A veritable Tour de France is taking place in a laboratory at the MGH this spring.
Slime into first
GOING FOR THE MOLD: Irimia examines Dicty World Race mazes
A veritable Tour de France is taking place in a laboratory at the MGH this spring. A peloton of cells – team amoeba Dictyostelium (Dicty), a one-celled, soil-dwelling slime mold known for precision versus team HL-60, neutrophil-like cells known for speed – vie for the advantage.
The Dicty World Race is not for the meek or faint of heart. To navigate a complex microfluidic maze, the model cells must be fast and smart. Researchers from all over the world studying cell motility are invited to enter.
“We are the engineers. We build the racetrack. We ask scientists to send us the cells and engineer them to make them perform,” says race organizer Daniel Irimia, MD, PhD, associate director of the MGH BioMEMS Resource Center.
While most sports ban performance-enhancing drugs, doping with this demographic, in this race, is permitted – in fact, it is strongly encouraged.
“Enhancing the expression of some genes and down-regulating other genes, creating mutations – it’s like improving the mechanics on a race car,” Irimia says. “It’s a lot of trial and error.”
The first World Cell Race held in Denver in 2011, was limited to cancer cells. But Irimia says keepers of other lines asked, ‘How about our cells?’ opening the door for two categories in the May 16 Dicty World Race, which will host cells from 20 labs, 10 from the U.S. and 10 from Europe, all leaders in cell migration research.

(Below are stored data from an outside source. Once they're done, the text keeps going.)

(* ===== verification/Stamp.v ===== *)
(** * Merge stamps and op-refs (engine/lww.rs, engine/merge/mod.rs, state.rs)

    Every field write of an op carries the op's stamp, [(hlc, device, seq,
    stream)] compared in that order; an op is named by its op-ref, [(stream,
    device, seq)].  A 16-byte id is its big-endian value, so that comparing two
    ids byte by byte is comparing two [Z]. *)

From Stdlib Require Import ZArith Lia.
From stdpp Require Import base tactics decidable countable option list gmap.
From S2P Require Import Prelude Hlc.
Open Scope Z_scope.

Abbreviation Id := Z (only parsing).

(** ** The stamp an op writes with, and the one a row holds (lww.rs) *)

Record LwwStamp := mkLww { l_hlc : Hlc; l_device : Id; l_seq : Z }.
Record RowLww := mkRow { r_hlc : Hlc; r_device : option Id; r_seq : Z }.

#[export] Instance LwwStamp_eq_dec : EqDecision LwwStamp.
Proof. solve_decision. Defined.

(** The register rule, as [lww_wins] tests it, in order: the clock, a
    placeholder row, the device, then the sequence number. *)
Definition lww_wins (incoming : LwwStamp) (row : RowLww) : bool :=
  if decide (l_hlc incoming ≠ r_hlc row) then bool_decide (r_hlc row ≺ l_hlc incoming)
  else match r_device row with
       | None => true
       | Some row_dev =>
           if decide (row_dev ≠ l_device incoming) then bool_decide (row_dev < l_device incoming)
           else bool_decide (r_seq row ≤ l_seq incoming)
       end.

(** ** The merge's comparison key (merge/mod.rs) *)

Record Stamp := mkStamp { s_hlc : Hlc; s_device : Id; s_seq : Z; s_stream : Id }.
Record OpRef := mkOpRef { o_stream : Id; o_device : Id; o_seq : Z }.

#[export] Instance Stamp_eq_dec : EqDecision Stamp.
Proof. solve_decision. Defined.
#[export] Instance OpRef_eq_dec : EqDecision OpRef.
Proof. solve_decision. Defined.

Definition stamp_key (s : Stamp) : Hlc * (Z * (Z * Z)) :=
  (s_hlc s, (s_device s, (s_seq s, s_stream s))).
Definition opref_key (o : OpRef) : Z * (Z * Z) := (o_stream o, (o_device o, o_seq o)).

#[export] Instance stamp_key_inj : Inj (=) (=) stamp_key.
Proof. intros [] [] [= -> -> -> ->]. done. Qed.
#[export] Instance opref_key_inj : Inj (=) (=) opref_key.
Proof. intros [] [] [= -> -> ->]. done. Qed.

#[export] Instance Stamp_countable : Countable Stamp.
Proof. apply (inj_countable' stamp_key (λ '(h, (d, (q, t))), mkStamp h d q t)). by intros []. Defined.
#[export] Instance OpRef_countable : Countable OpRef.
Proof. apply (inj_countable' opref_key (λ '(t, (d, q)), mkOpRef t d q)). by intros []. Defined.

(** The derived [Ord] of [Stamp] and of [OpRef]. *)
#[export] Instance Stamp_cmp : Cmp Stamp := cmp_on stamp_key.
#[export] Instance Stamp_cmp_laws : CmpLaws Stamp := cmp_on_laws stamp_key _.
#[export] Instance OpRef_cmp : Cmp OpRef := cmp_on opref_key.
#[export] Instance OpRef_cmp_laws : CmpLaws OpRef := cmp_on_laws opref_key _.

Definition stamp_of_lww (lww : LwwStamp) (stream : Id) : Stamp :=
  mkStamp (l_hlc lww) (l_device lww) (l_seq lww) stream.

Definition lww_of (s : Stamp) : LwwStamp := mkLww (s_hlc s) (s_device s) (s_seq s).

Definition op_ref (s : Stamp) : OpRef := mkOpRef (s_stream s) (s_device s) (s_seq s).

(** Whether a write stamped [at] replaces the one a map entry holds, stamped
    [held] (state.rs). *)
Definition replaces (at_ held : Stamp) : bool :=
  if decide (lww_of at_ = lww_of held) then bool_decide (s_stream held ≤ s_stream at_)
  else lww_wins (lww_of at_) (mkRow (s_hlc held) (Some (s_device held)) (s_seq held)).

(** ** Lemmas *)

Lemma stamp_lt_iff a b :
  a ≺ b ↔
  s_hlc a ≺ s_hlc b ∨ (s_hlc a = s_hlc b ∧
    (s_device a < s_device b ∨ (s_device a = s_device b ∧
      (s_seq a < s_seq b ∨ (s_seq a = s_seq b ∧ s_stream a < s_stream b))))).
Proof.
  transitivity (stamp_key a ≺ stamp_key b); [done|].
  by rewrite !prod_tlt, !Z_tlt_lt.
Qed.

Lemma stamp_eq_iff a b :
  a = b ↔ s_hlc a = s_hlc b ∧ s_device a = s_device b ∧ s_seq a = s_seq b ∧
          s_stream a = s_stream b.
Proof. destruct a, b; simpl. split; [by intros [= -> -> -> ->]|by intros (-> & -> & -> & ->)]. Qed.

(** Stamps of one device with one clock reading are ordered by [seq], then
    stream: all that the device-local SQL comparison reads. *)
Lemma op_ref_device s : o_device (op_ref s) = s_device s.
Proof. done. Qed.

Lemma lww_wins_placeholder inc h q : lww_wins inc (mkRow h None q) = bool_decide (h ≼ l_hlc inc).
Proof.
  unfold lww_wins; simpl. case_decide as Hne; symmetry.
  - apply bool_decide_ext. split; [|apply tlt_tle]. intros. by apply tle_ne_tlt.
  - apply bool_decide_eq_true. subst. apply tle_refl.
Qed.

Lemma stamp_lt_same_clock a b :
  s_hlc a = s_hlc b →
  a ≺ b ↔ s_device a < s_device b ∨ (s_device a = s_device b ∧
    (s_seq a < s_seq b ∨ (s_seq a = s_seq b ∧ s_stream a < s_stream b))).
Proof.
  intros Hh. rewrite stamp_lt_iff, Hh. pose proof (tlt_irrefl (s_hlc b)).
  split; [intros [?|[_ ?]]; done|by right].
Qed.

Lemma stamp_lt_other_clock a b : s_hlc a ≠ s_hlc b → a ≺ b ↔ s_hlc a ≺ s_hlc b.
Proof. intros Hh. rewrite stamp_lt_iff. split; [intros [?|[? _]]; done|by left]. Qed.

Lemma replaces_iff x y : replaces x y = true ↔ y ≼ x.
Proof.
  rewrite tle_not_tlt. unfold replaces, lww_wins, lww_of; simpl.
  destruct (decide (s_hlc x = s_hlc y)) as [Hh|Hh].
  - rewrite (stamp_lt_same_clock _ _ Hh).
    case_decide as Heq; [injection Heq as Hd Hq|case_decide; [done|case_decide]];
      rewrite bool_decide_eq_true; try lia.
    assert (s_seq x ≠ s_seq y) by congruence. lia.
  - rewrite (stamp_lt_other_clock _ _ Hh), decide_False by congruence.
    rewrite decide_True by done. rewrite bool_decide_eq_true.
    destruct (tlt_total (s_hlc x) (s_hlc y)) as [?|[?|?]]; split; tord.
Qed.

(** The map and register rule is the total order on stamps: a write
    replaces the one an entry holds exactly when its full stamp is at least
    the held one, so an entry keeps the greatest stamp written to it in
    whatever order the writes arrive; and one device's own later op (same
    clock reading, same device, greater [seq]) always replaces its earlier
    one. *)
Theorem replaces_is_stamp_order at_ held :
  (replaces at_ held = true ↔ held ≼ at_) ∧
  (s_hlc at_ = s_hlc held → s_device at_ = s_device held → s_seq held < s_seq at_ →
   replaces at_ held = true ∧ replaces held at_ = false).
Proof.
  split; [apply replaces_iff|]. intros Hh Hd Hq.
  rewrite <-not_true_iff_false, !replaces_iff, !tle_not_tlt, !stamp_lt_same_clock by done.
  lia.
Qed.

Definition edit_1 : Stamp := mkStamp (mkHlc 1000 0) 7 3 1.
Definition edit_2 : Stamp := mkStamp (mkHlc 1000 0) 7 4 1.

Example replaces_same_millisecond : replaces edit_2 edit_1 = true ∧ replaces edit_1 edit_2 = false.
Proof. split; reflexivity. Qed.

“It is an opportunity for engineers and biologists to work together, to encourage the engineering of better tools for measuring the role of cell motility in health and disease.”
The ability to control cell movement could provide new paths for intervention in the clinic, says Irimia. “When you have an infection, cells travel to that infection site and when you are injured, they move closer to the wound – all for the purpose of healing. So how can we accelerate these processes? Or, with cancer, how do we slow down the movement of cells that give rise to metastases?”
RACE ORGANIZERS: From left, Joseph Martel, a research fellow from Harvard University; Wong; Bashar Hamza, research engineer; and Irimia – all in the BioMEMS Resource Center
Not all experiments needed to answer these questions can be run on human cells. Dicty is one model cell that is extremely science-friendly because it has a simpler genome and is easier to manipulate than human cells. It is a cell that moves with high precession toward targets – albeit more tortoise than hare. Traveling at about 20 microns a minute, the Dicty needs two days to move one inch. HL-60 neutrophil-like cells travel at a slightly faster pace but are less precise, making them ideal challengers.
“On a cell scale it’s pretty fast. These model cells are on par with some of the fastest cells in the human body,” says Irimia.
Six hundred microns long, the race – which will be broadcast in live streaming video – is expected to take approximately two hours to complete. There are obstacles along the way, decisions to make – whether to go left or right – with some channels leading faster to the end reward, a tasty chemical attractant and for the winning designer a $5,000 prize.
“I think with the race people have to take chances. Breakthroughs may come from any labs and in any form,” says Irimia.
“It’s great to have this worldwide collaboration,” says Elisabeth Wong, a research engineer in the BioMEMS Resource Center. “With any sort of competition in any setting you are really pushing one another to get better and giving each other motivation to perform.”